- _Records supplied_:
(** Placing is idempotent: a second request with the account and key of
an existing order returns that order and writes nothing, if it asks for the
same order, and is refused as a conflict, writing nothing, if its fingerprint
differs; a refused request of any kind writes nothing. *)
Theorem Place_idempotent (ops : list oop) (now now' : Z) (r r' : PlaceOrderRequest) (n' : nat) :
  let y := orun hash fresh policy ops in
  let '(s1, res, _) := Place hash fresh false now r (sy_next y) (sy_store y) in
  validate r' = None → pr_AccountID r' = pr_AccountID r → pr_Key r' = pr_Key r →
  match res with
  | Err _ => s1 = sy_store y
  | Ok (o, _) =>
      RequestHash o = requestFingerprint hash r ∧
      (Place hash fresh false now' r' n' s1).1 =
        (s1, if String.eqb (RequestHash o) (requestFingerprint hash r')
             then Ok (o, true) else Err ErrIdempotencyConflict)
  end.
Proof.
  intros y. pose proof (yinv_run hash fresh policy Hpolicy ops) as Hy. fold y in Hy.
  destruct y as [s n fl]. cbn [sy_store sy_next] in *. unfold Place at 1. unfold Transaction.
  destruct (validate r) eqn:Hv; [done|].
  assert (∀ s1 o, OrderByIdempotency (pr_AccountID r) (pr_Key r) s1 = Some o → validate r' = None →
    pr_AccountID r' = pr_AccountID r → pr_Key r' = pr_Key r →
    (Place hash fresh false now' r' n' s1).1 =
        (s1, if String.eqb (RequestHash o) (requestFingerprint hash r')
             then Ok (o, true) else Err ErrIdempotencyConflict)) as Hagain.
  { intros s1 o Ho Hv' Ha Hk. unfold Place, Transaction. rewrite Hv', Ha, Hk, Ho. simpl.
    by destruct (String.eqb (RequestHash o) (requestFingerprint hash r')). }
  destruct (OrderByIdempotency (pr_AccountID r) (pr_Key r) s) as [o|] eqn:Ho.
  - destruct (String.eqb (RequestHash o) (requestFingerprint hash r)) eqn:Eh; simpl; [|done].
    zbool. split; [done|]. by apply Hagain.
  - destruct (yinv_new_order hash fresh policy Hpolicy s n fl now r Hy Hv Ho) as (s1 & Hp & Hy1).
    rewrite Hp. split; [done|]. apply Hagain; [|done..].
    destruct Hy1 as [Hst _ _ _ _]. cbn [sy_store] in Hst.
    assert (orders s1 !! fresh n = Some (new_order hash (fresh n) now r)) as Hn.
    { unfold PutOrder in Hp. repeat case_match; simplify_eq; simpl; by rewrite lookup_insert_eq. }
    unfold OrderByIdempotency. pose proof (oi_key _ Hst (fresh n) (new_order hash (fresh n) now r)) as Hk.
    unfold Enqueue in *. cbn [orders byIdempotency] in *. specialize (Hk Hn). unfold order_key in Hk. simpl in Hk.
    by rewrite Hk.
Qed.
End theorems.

- _Brief_:
In the listing above, each line with the word "nothing" is to be copied out.

- _Response area_:
an existing order returns that order and writes nothing, if it asks for the
same order, and is refused as a conflict, writing nothing, if its fingerprint
differs; a refused request of any kind writes nothing. *)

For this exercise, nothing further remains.